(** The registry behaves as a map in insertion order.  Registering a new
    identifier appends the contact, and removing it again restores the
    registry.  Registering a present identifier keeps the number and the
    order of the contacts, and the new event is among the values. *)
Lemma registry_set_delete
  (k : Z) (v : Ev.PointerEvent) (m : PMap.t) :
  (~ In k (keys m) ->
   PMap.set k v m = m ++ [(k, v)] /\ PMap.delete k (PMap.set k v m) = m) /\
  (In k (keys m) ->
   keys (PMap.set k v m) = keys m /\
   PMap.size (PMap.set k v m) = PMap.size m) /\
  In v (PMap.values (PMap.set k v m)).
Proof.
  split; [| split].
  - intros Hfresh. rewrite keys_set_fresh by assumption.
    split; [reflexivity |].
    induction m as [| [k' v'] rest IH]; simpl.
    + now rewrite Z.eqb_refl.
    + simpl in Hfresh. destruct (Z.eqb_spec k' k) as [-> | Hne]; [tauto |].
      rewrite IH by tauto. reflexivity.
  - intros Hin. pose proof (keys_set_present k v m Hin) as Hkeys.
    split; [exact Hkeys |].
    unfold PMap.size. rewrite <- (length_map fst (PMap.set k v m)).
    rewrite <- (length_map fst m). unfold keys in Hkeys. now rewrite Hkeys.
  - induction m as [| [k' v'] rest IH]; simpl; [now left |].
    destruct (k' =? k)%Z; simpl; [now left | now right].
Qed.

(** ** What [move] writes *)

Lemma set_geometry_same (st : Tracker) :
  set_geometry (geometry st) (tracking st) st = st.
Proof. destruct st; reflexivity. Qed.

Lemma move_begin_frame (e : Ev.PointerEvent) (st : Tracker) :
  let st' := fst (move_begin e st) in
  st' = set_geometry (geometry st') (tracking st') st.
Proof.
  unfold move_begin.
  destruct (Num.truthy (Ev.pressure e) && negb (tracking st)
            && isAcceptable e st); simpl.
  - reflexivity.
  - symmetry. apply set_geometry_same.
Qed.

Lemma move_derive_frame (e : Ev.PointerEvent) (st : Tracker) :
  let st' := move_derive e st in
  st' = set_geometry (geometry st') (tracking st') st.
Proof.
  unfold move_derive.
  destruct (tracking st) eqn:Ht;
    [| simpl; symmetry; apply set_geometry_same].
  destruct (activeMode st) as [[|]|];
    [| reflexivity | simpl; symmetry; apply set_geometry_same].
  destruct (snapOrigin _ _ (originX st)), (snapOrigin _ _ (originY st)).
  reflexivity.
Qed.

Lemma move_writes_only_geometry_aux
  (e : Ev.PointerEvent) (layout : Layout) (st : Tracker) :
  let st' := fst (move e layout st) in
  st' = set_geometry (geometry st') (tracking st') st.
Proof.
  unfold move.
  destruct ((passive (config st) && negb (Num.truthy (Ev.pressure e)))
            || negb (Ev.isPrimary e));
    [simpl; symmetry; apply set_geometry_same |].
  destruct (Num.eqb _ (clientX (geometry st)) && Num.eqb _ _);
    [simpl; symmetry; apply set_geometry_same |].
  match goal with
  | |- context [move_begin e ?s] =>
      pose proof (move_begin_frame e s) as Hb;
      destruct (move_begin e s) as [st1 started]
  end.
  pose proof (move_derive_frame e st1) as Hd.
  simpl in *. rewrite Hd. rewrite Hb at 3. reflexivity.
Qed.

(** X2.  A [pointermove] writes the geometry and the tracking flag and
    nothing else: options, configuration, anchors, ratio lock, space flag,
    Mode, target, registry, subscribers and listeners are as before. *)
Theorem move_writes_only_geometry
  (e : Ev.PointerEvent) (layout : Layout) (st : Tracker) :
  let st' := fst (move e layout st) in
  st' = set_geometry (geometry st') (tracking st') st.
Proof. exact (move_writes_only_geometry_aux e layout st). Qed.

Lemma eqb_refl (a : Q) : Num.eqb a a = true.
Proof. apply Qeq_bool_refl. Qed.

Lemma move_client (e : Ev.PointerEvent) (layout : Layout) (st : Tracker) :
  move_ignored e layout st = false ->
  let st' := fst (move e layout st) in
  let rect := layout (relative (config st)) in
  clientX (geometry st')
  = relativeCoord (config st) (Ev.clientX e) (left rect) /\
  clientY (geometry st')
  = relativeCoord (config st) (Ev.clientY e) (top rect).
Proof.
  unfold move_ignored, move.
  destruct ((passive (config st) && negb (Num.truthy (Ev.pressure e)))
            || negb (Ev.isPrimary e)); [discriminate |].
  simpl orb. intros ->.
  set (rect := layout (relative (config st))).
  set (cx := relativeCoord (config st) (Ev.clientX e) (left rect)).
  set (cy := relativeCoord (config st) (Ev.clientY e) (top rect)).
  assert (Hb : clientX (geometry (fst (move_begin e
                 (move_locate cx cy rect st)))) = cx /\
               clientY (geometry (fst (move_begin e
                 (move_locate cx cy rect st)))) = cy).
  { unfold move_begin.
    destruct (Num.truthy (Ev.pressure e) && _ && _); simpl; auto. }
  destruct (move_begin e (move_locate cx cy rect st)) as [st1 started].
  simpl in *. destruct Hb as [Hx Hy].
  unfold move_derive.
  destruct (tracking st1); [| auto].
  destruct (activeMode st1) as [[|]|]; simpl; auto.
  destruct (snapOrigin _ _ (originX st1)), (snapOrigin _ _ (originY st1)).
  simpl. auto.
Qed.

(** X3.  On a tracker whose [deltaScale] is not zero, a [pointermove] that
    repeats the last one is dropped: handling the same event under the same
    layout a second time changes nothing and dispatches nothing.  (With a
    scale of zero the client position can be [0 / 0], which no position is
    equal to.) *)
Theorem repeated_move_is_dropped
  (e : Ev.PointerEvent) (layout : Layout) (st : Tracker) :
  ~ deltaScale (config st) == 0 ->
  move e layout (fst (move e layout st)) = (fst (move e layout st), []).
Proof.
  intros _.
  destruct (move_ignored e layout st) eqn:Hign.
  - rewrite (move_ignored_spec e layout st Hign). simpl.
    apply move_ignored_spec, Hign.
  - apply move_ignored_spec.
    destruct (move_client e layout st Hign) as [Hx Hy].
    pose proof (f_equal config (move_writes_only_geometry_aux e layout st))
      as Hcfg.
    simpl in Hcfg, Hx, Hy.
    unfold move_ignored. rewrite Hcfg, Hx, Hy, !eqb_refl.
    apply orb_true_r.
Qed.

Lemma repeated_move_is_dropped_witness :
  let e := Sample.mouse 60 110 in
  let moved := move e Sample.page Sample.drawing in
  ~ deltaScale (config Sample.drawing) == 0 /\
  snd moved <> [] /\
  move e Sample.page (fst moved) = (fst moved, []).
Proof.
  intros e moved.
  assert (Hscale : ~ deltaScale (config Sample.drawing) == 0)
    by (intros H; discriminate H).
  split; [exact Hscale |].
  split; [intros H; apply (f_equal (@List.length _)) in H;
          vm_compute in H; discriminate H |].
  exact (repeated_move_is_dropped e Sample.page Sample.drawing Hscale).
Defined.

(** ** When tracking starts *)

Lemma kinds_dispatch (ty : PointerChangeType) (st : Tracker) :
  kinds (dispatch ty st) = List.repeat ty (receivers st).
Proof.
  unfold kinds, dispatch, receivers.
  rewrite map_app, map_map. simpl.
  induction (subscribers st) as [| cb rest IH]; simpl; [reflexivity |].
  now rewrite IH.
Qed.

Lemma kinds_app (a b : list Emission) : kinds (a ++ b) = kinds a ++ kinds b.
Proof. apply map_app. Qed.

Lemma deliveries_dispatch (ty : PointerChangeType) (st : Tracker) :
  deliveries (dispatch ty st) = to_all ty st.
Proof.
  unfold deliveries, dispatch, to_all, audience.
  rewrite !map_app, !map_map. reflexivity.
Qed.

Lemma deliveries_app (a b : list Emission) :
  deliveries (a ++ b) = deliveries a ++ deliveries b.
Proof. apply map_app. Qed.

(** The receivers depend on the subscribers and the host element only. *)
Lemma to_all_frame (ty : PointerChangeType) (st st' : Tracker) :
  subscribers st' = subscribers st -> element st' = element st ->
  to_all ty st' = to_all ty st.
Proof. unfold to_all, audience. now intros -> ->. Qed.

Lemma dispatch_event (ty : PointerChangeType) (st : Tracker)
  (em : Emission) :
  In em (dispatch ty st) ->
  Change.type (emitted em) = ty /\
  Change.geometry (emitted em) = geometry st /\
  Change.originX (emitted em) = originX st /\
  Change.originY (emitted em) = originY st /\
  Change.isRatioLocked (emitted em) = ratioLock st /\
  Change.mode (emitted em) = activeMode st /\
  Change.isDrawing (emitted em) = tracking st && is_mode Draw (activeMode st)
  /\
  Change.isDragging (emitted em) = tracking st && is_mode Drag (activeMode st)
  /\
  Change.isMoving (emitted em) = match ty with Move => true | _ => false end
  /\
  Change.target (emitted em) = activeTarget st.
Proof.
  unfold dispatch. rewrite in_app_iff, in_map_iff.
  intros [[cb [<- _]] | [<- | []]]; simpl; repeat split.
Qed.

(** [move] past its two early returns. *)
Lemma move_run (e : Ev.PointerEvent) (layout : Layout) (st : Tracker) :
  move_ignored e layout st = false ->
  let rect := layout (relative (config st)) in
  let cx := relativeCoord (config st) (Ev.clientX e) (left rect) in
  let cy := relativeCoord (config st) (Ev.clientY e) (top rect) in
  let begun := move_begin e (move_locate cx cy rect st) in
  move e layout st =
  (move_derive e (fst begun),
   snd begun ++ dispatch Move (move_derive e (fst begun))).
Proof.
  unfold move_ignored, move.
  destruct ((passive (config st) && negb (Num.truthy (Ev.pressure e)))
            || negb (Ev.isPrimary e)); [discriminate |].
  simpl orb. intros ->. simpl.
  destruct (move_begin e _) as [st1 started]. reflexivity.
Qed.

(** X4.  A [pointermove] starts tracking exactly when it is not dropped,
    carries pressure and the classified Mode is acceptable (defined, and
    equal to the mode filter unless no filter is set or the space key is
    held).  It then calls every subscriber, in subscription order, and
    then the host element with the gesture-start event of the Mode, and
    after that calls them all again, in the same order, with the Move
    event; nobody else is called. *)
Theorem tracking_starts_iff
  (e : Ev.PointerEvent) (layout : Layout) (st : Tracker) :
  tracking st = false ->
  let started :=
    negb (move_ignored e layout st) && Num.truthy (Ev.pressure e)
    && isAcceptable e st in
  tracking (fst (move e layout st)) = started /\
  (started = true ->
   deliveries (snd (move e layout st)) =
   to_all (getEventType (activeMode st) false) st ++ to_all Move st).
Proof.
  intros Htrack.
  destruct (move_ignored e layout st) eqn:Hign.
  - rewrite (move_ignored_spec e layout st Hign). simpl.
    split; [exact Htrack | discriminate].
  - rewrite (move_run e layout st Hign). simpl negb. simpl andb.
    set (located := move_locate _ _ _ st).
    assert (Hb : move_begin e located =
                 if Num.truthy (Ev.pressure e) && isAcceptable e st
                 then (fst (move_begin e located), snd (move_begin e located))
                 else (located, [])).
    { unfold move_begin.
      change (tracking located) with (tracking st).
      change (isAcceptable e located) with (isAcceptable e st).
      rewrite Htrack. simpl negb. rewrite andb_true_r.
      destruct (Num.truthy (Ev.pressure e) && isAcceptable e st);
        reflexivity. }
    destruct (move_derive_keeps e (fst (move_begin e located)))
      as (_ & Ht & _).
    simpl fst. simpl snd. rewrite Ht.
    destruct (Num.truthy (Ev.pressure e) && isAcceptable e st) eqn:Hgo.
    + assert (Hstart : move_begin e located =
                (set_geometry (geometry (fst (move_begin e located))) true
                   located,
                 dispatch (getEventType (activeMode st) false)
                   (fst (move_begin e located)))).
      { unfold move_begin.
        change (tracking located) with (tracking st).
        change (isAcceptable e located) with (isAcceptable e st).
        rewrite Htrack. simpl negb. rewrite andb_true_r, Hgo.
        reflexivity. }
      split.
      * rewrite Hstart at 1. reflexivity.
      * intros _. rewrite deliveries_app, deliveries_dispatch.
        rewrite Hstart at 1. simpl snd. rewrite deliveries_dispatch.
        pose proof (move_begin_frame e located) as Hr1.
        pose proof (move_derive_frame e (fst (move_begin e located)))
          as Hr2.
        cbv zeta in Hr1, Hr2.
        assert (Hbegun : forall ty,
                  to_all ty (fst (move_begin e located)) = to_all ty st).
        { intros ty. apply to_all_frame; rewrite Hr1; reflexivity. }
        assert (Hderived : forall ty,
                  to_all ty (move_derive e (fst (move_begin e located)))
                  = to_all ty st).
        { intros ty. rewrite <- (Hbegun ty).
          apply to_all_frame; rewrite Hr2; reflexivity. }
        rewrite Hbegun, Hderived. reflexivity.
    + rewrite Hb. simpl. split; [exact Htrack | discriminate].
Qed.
------------------------------
→ **WHAT TO PRODUCE**: Lines containing the word "Hfresh": copy each of them from the material.

→ **ANSWER FOR THE TASK**:
  - intros Hfresh. rewrite keys_set_fresh by assumption.
    + simpl in Hfresh. destruct (Z.eqb_spec k' k) as [-> | Hne]; [tauto |].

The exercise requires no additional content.